> AIM OF THE TASK
Your task is to find every line of the data that holds the string "Hcut" and copy it.

* * * * *

(* ===== verification/V11Locator.v ===== *)
(** * cocaine/locator.go and the start of a service of cocaine/service.go

    [Resolve] writes one message and reads the answers of the locator until a choke;
    [NewServiceWithLocalLogger] resolves its name, then connects to the endpoint it
    was given. The dialer and the codec are parameters; a connection to the locator
    is the list of the byte slices that its [Read] delivers, after which [Read]
    blocks, or, when the connection is closed, gives nil slices forever. *)
From S2P Require Import Prelude GoTypes V11Message V11Service.
From Stdlib Require Import Strings.Byte ZArith Lia.
From stdpp Require Import gmap pretty.

(** ** Definitions *)

Record Endpoint : Type := mkEndpoint {
  Host : string;
  Port : Z
}.

(** [fmt.Sprintf("%s:%d", endpoint.Host, endpoint.Port)] *)
Definition AsString (e : Endpoint) : string := Host e +:+ ":" +:+ pretty (Port e).

Record ResolveResult : Type := mkResolve {
  success : bool;
  endpoint : Endpoint;
  Version : Z;
  API : gmap Z string
}.

Definition zero_result : ResolveResult := mkResolve false (mkEndpoint "" 0) 0 ∅.

(** The endpoint of the locator: [flagLocator], unless there is one argument and it
    is a string. *)
Definition NewLocator_endpoint (flagLocator : string) (args : list value) : string :=
  match args with
  | [VString endpoint] => endpoint
  | _ => flagLocator
  end.

Section Locator.
Context {UUID : Type}.
Context (uuid_zero : UUID) (uuid_String : UUID -> string) (uuid_FromString : string -> UUID + error).
Context (encode : list value -> list byte) (decode : list byte -> dec_result).
(** [codec.NewDecoderBytes(chunk, h).Decode(&res)]: what it leaves in the exported
    fields of a zero [res], and its error. *)
Context (Decode : gobytes -> (Endpoint * Z * gmap Z string) * option error).
#[local] Abbreviation message := (messageInterface UUID).
#[local] Abbreviation getPayload := (getPayload uuid_String).
#[local] Abbreviation Feed := (Feed uuid_zero uuid_FromString decode).

(** The error of the codec is logged, and what it left is returned. *)
Definition unpackchunk (chunk : gobytes) : ResolveResult :=
  let '(e, version, api) := (Decode chunk).1 in mkResolve false e version api.

Definition set_success (r : ResolveResult) : ResolveResult :=
  mkResolve true (endpoint r) (Version r) (API r).

(** What [Resolve] writes. *)
Definition resolve_request (name : string) : list byte :=
  packMsg uuid_String encode (ServiceMethod (mkMessageInfo 0 0) [VString name]).

(** The [switch] over the messages of one answer, all of them, with the variables
    [resolveresult] and [closed]. *)
Fixpoint on_answer (msgs : list message) (r : ResolveResult) (closed : bool)
    : outcome (ResolveResult * bool) :=
  match msgs with
  | [] => Ok (r, closed)
  | item :: msgs =>
    if (getTypeID item =? CHUNK)%Z then
      match getPayload item with
      | VBytes data :: _ => on_answer msgs (set_success (unpackchunk data)) closed
      | _ => Panic
      end
    else if (getTypeID item =? CHOKE)%Z then on_answer msgs r true
    else on_answer msgs r closed
  end.

Inductive resolution : Type :=
| Reading (buf : list byte) (r : ResolveResult)  (* in [<-locator.Read()] *)
| Resolved (r : ResolveResult).

(** The loop of [Resolve] over the answers it reads; [None] does not occur, see
    [feed_terminates]. *)
Fixpoint Resolve_loop (buf : list byte) (r : ResolveResult) (answers : list (list byte))
    : option (outcome resolution) :=
  match answers with
  | [] => Some (Ok (Reading buf r))
  | answer :: answers =>
    match Feed buf answer with
    | None => None
    | Some Panic => Some Panic
    | Some (Ok (buf, msgs, _)) =>
      match on_answer msgs r false with
      | Panic => Some Panic
      | Ok (r, true) => Some (Ok (Resolved r))
      | Ok (r, false) => Resolve_loop buf r answers
      end
    end
  end.

Definition Resolve (answers : list (list byte)) : option (outcome resolution) :=
  Resolve_loop [] zero_result answers.

(** The dialers: of the locator, with what the connection reads, and of the
    service. *)
Context (dial_locator : string -> list (list byte) + error).
Context {sock : Type} (dial : string -> sock + error).

(** The outcomes of a function that may wait forever. *)
Inductive start (A : Type) : Type :=
| Waits
| Returns (o : outcome A).
Arguments Waits {A}.
Arguments Returns {A} o.

Definition serviceResolve (flagLocator : string) (args : list value)
    : start (ResolveResult + error) :=
  match dial_locator (NewLocator_endpoint flagLocator args) with
  | inr err => Returns (Ok (inr err))
  | inl answers =>
    match Resolve answers with
    | Some (Ok (Resolved info)) => Returns (Ok (inl info))
    | Some Panic => Returns Panic
    | _ => Waits
    end
  end.

(** The service with its connection and the result it was resolved to. *)
Definition NewServiceWithLocalLogger (name flagLocator : string) (args : list value)
    : start (Service * sock * ResolveResult + error) :=
  match serviceResolve flagLocator args with
  | Waits => Waits
  | Returns Panic => Returns Panic
  | Returns (Ok (inr err)) => Returns (Ok (inr err))
  | Returns (Ok (inl info)) =>
    if success info then
      match dial (AsString (endpoint info)) with
      | inr err => Returns (Ok (inr err))
      | inl s => Returns (Ok (inl (NewService (map_to_list (API info)), s, info)))
      end
    else Returns (Ok (inr (Errorf "Unable to resolve service %s" [VString name])))
  end.
End Locator.
Arguments Waits {A}.
Arguments Returns {A} o.

(** ** Specification: the data of the chunks of a reply; the last one counts *)
Section Spec.
Context {UUID : Type}.

Definition chunk_data (m : messageInterface UUID) : option gobytes :=
  match m with chunk _ data => Some data | _ => None end.

Definition is_choke (m : messageInterface UUID) : bool :=
  match m with choke _ => true | _ => false end.

Definition resolved_to (Decode : gobytes -> (Endpoint * Z * gmap Z string) * option error)
    (r : ResolveResult) (reply : list (messageInterface UUID)) : ResolveResult :=
  match last (omap chunk_data reply) with
  | Some data => let '(e, version, api) := (Decode data).1 in mkResolve true e version api
  | None => r
  end.
End Spec.

(** ** Lemmas *)
Section Lemmas.
Context {UUID : Type}.
Context (uuid_zero : UUID) (uuid_String : UUID -> string) (uuid_FromString : string -> UUID + error).
Context (encode : list value -> list byte) (decode : list byte -> dec_result).
Context (Decode : gobytes -> (Endpoint * Z * gmap Z string) * option error).
#[local] Abbreviation message := (messageInterface UUID).
#[local] Abbreviation framed := (framed uuid_String encode decode).
#[local] Abbreviation frames := (frames uuid_String encode).
#[local] Abbreviation partial := (partial uuid_String encode).
#[local] Abbreviation on_answer := (on_answer uuid_String Decode).
#[local] Abbreviation Resolve_loop := (Resolve_loop uuid_zero uuid_String uuid_FromString decode Decode).
Implicit Types (m : message) (ms : list message).

Lemma resolved_to_cons r m ms :
  resolved_to Decode r (m :: ms) =
    resolved_to Decode
      (match chunk_data m with Some data => set_success (unpackchunk Decode data) | None => r end) ms.
Proof.
  unfold resolved_to, unpackchunk.
  destruct m; cbn [omap list_omap chunk_data]; try done.
  rewrite last_cons. destruct (last _) as [d|]; [done|]. by destruct (Decode _).1 as [[e v] api].
Qed.

Lemma resolved_to_app r ms1 ms2 :
  resolved_to Decode r (ms1 ++ ms2) = resolved_to Decode (resolved_to Decode r ms1) ms2.
Proof. revert r. induction ms1 as [|m ms1 IH]; intros r; [done|]. cbn. by rewrite !resolved_to_cons. Qed.

(** The [switch] finds what the specification says. *)
Lemma on_answer_spec ms : forall r closed,
  Forall framed ms ->
  on_answer ms r closed = Ok (resolved_to Decode r ms, closed || existsb is_choke ms).
Proof.
  induction ms as [|m ms IH]; intros r closed Hf; [by rewrite orb_false_r|].
  apply Forall_cons in Hf as [[[_ Hm] _] Hf]. rewrite resolved_to_cons.
  cbn [V11Locator.on_answer existsb]. unfold getTypeID.
  destruct m as [[n c] u|[n c]|[n c] re t|[n c] e|[n c] d|[n c] k t|[n c]|]; [..|done];
    cbn in Hm |- *; try lazymatch type of Hm with _ /\ _ => destruct Hm as [Hm _] end; subst n; cbn; rewrite IH by done; try done.
  by rewrite orb_true_r.
Qed.

Context (Huuid : forall u, uuid_FromString (uuid_String u) = inl u).
Context (Hnil : decode [] = DErr true).

(** The loop ends with the answer that completes the choke, and reads on until then. *)
Lemma Resolve_loop_frames chunks : forall p reply info r future,
  Forall framed (reply ++ [choke info]) -> existsb is_choke reply = false ->
  partial p (reply ++ [choke info]) ->
  p ++ concat chunks ++ future = frames (reply ++ [choke info]) ->
  if decide (future = []) then
    Resolve_loop p r chunks = Some (Ok (Resolved (resolved_to Decode r reply)))
  else exists buf r', Resolve_loop p r chunks = Some (Ok (Reading buf r')).
Proof using Huuid Hnil.
  induction chunks as [|data chunks IH]; intros p reply info r future Hf Hc Hp Heq.
  { case_decide as Hfut; [|cbn; eauto]. subst future. cbn in Heq. rewrite app_nil_r in Heq.
    apply (partial_end _ _ _ _ Hp) in Heq. by destruct reply. }
  cbn [concat] in Heq. rewrite <- (assoc_L (++)), (assoc_L (++)) in Heq.
  destruct (frames_cut _ _ _ (p ++ data) _ Heq) as (ms1 & ms2 & p1 & Hms & Hcut & Hp1).
  assert (Hf12 : Forall framed ms1 /\ Forall framed ms2) by (rewrite Hms in Hf; by apply Forall_app in Hf).
  destruct Hf12 as [Hf1 Hf2].
  destruct (Feed_frames uuid_zero _ _ _ _ Huuid Hnil ms1 p1 ms2 p data Hf1 Hf2 Hp1 Hcut) as [log Hfeed].
  cbn [V11Locator.Resolve_loop]. rewrite Hfeed, (on_answer_spec ms1 r false Hf1). cbn [orb].
  assert (Hrest : p1 ++ concat chunks ++ future = frames ms2).
  { rewrite Hms, Hcut in Heq. unfold V11Message.frames in *.
    rewrite map_app, concat_app, <- (assoc_L (++)) in Heq. by apply app_inv_head in Heq. }
  destruct ms2 as [|m ms2] using rev_ind.
  - rewrite app_nil_r in Hms. subst ms1. cbn in Hp1. subst p1.
    cbn in Hrest. apply app_eq_nil in Hrest as [_ ->]. rewrite decide_True by done.
    rewrite existsb_app, orb_true_r, resolved_to_app. done.
  - clear IHms2. rewrite (assoc_L (++)) in Hms. apply app_inj_tail in Hms as [-> <-].
    rewrite existsb_app in Hc. apply orb_false_iff in Hc as [-> Hc].
    rewrite resolved_to_app. by eapply IH.
Qed.
End Lemmas.

(** ** Properties *)

(** C38 (functional): a service of v0.11 is resolved alike whatever pieces the answer of
    the locator arrives in: with the whole answer, the last of its chunks gives the
    endpoint that is dialed and the methods - even a chunk that does not decode - and
    no chunk an error; without the choke that ends it nothing is returned, also when
    the connection is closed and gives nil slices for as long as one likes. *)
Theorem service11_resolves {UUID : Type} (uuid_zero : UUID) (uuid_String : UUID -> string)
    (uuid_FromString : string -> UUID + error)
    (encode : list value -> list byte) (decode : list byte -> dec_result)
    (Decode : gobytes -> (Endpoint * Z * gmap Z string) * option error)
    (dial_locator : string -> list (list byte) + error) {sock : Type} (dial : string -> sock + error)
    (name flagLocator : string) (args : list value) (chunks : list (list byte))
    (reply : list (messageInterface UUID)) (info : messageInfo) (future : list byte)
    (Huuid : forall u, uuid_FromString (uuid_String u) = inl u)
    (Hnil : decode [] = DErr true)
    (Hlocator : dial_locator (NewLocator_endpoint flagLocator args) = inl chunks)
    (Hreply : Forall (framed uuid_String encode decode) (reply ++ [choke info]))
    (Hchoke : existsb is_choke reply = false)
    (Hstream : concat chunks ++ future =
       concat (map (packMsg uuid_String encode) (reply ++ [choke info]))) :
  NewServiceWithLocalLogger uuid_zero uuid_String uuid_FromString decode Decode dial_locator dial
    name flagLocator args =
  (if decide (future = []) then
     match last (omap chunk_data reply) with
     | None => Returns (Ok (inr (Errorf "Unable to resolve service %s" [VString name])))
     | Some data =>
       let '(e, version, api) := (Decode data).1 in
       match dial (AsString e) with
       | inr err => Returns (Ok (inr err))
       | inl s => Returns (Ok (inl (NewService (map_to_list api), s, mkResolve true e version api)))
       end
     end
   else Waits) /\
  (future <> [] -> forall n, exists buf r,
     Resolve uuid_zero uuid_String uuid_FromString decode Decode (chunks ++ replicate n []) =
       Some (Ok (Reading buf r))).
Proof.
  assert (Hp : partial uuid_String encode [] (reply ++ [choke info])).
  { destruct (reply ++ [choke info]) as [|m ms]; [done|]. exists (packMsg uuid_String encode m).
    split; [done|]. apply Forall_cons in Hreply as [Hm _]. by eapply frame_nonempty. }
  pose proof (fun cs Hs => Resolve_loop_frames uuid_zero _ _ _ _ Decode Huuid Hnil cs [] reply info
    zero_result future Hreply Hchoke Hp Hs) as Hloop.
  split.
  - specialize (Hloop chunks Hstream).
    unfold NewServiceWithLocalLogger, serviceResolve, Resolve. rewrite Hlocator.
    case_decide; [|destruct Hloop as (buf & r & ->); done]. rewrite Hloop. unfold resolved_to.
    destruct (last _) as [data|]; [|done]. destruct (Decode data).1 as [[e v] api]. cbn.
    by destruct (dial _).
  - intros Hfut n. assert (Hnils : concat (replicate n []) = ([] : list byte)) by (by induction n).
    specialize (Hloop (chunks ++ replicate n [])). rewrite decide_False in Hloop by done.
    apply Hloop. by rewrite concat_app, Hnils, app_nil_r.
Qed.

(** ** Witness *)

(** A chunk, then a choke. *)
Definition sample_encode (l : list value) : list byte :=
  match l with
  | VInt _ number :: _ => if decide (number = CHUNK) then [x04; x02] else [x06]
  | _ => []
  end.
Definition sample_decode (bs : list byte) : dec_result :=
  match bs with
  | [] => DErr true
  | x04 :: x02 :: rest => DItem [VInt Kint64 4; VInt Kint64 1; VList [VBytes (Some [x61])]] rest
  | x06 :: rest => DItem [VInt Kint64 6; VInt Kint64 1; VList []] rest
  | _ => DErr false
  end.
Definition sample_Decode (data : gobytes) : (Endpoint * Z * gmap Z string) * option error :=
  (mkEndpoint "node" 10053, 1%Z, {[0%Z := "write"]}, None).
Definition sample_reply : list (messageInterface string) :=
  [chunk (mkMessageInfo CHUNK 1) (Some [x61])].

Lemma sample_reply_framed :
  Forall (framed (fun u => u) sample_encode sample_decode)
    (sample_reply ++ [choke (mkMessageInfo CHOKE 1)]).
Proof.
  unfold sample_reply. cbn [app]. rewrite !Forall_cons, Forall_nil.
  split_and!; [| |done]; (split; [split; unfold is_int64; cbn; [lia|done]|split; [done|]]);
    intros p q Hq Hne; destruct p as [|b1 [|b2 [|b3 p]]]; cbn in Hq; simplify_eq/=; eauto.
Qed.

Lemma service11_resolves_witness :
  let new chunks :=
    NewServiceWithLocalLogger (UUID := string) "" (fun u => u) inl sample_decode sample_Decode
      (fun _ => inl chunks) (fun address => inl address) "storage" ":10053" [] in
  new [[x04]; [x02; x06]] = Returns (Ok (inl (NewService [(0%Z, "write")], "node:10053",
    mkResolve true (mkEndpoint "node" 10053) 1 {[0%Z := "write"]}))) /\
  new [[x04]; [x02]] = Waits.
Proof.
  pose proof (fun chunks future => service11_resolves "" (fun u => u) inl sample_encode sample_decode
    sample_Decode (fun _ => inl chunks) (fun address => inl address) "storage" ":10053" [] chunks
    sample_reply (mkMessageInfo CHOKE 1) future ltac:(done) eq_refl eq_refl sample_reply_framed eq_refl) as H.
  intros new. split.
  - exact (proj1 (H [[x04]; [x02; x06]] [] eq_refl)).
  - exact (proj1 (H [[x04]; [x02]] [x06] eq_refl)).
Defined.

* * * * *

> COMPLETED TASK
  destruct (frames_cut _ _ _ (p ++ data) _ Heq) as (ms1 & ms2 & p1 & Hms & Hcut & Hp1).
  destruct (Feed_frames uuid_zero _ _ _ _ Huuid Hnil ms1 p1 ms2 p data Hf1 Hf2 Hp1 Hcut) as [log Hfeed].
  { rewrite Hms, Hcut in Heq. unfold V11Message.frames in *.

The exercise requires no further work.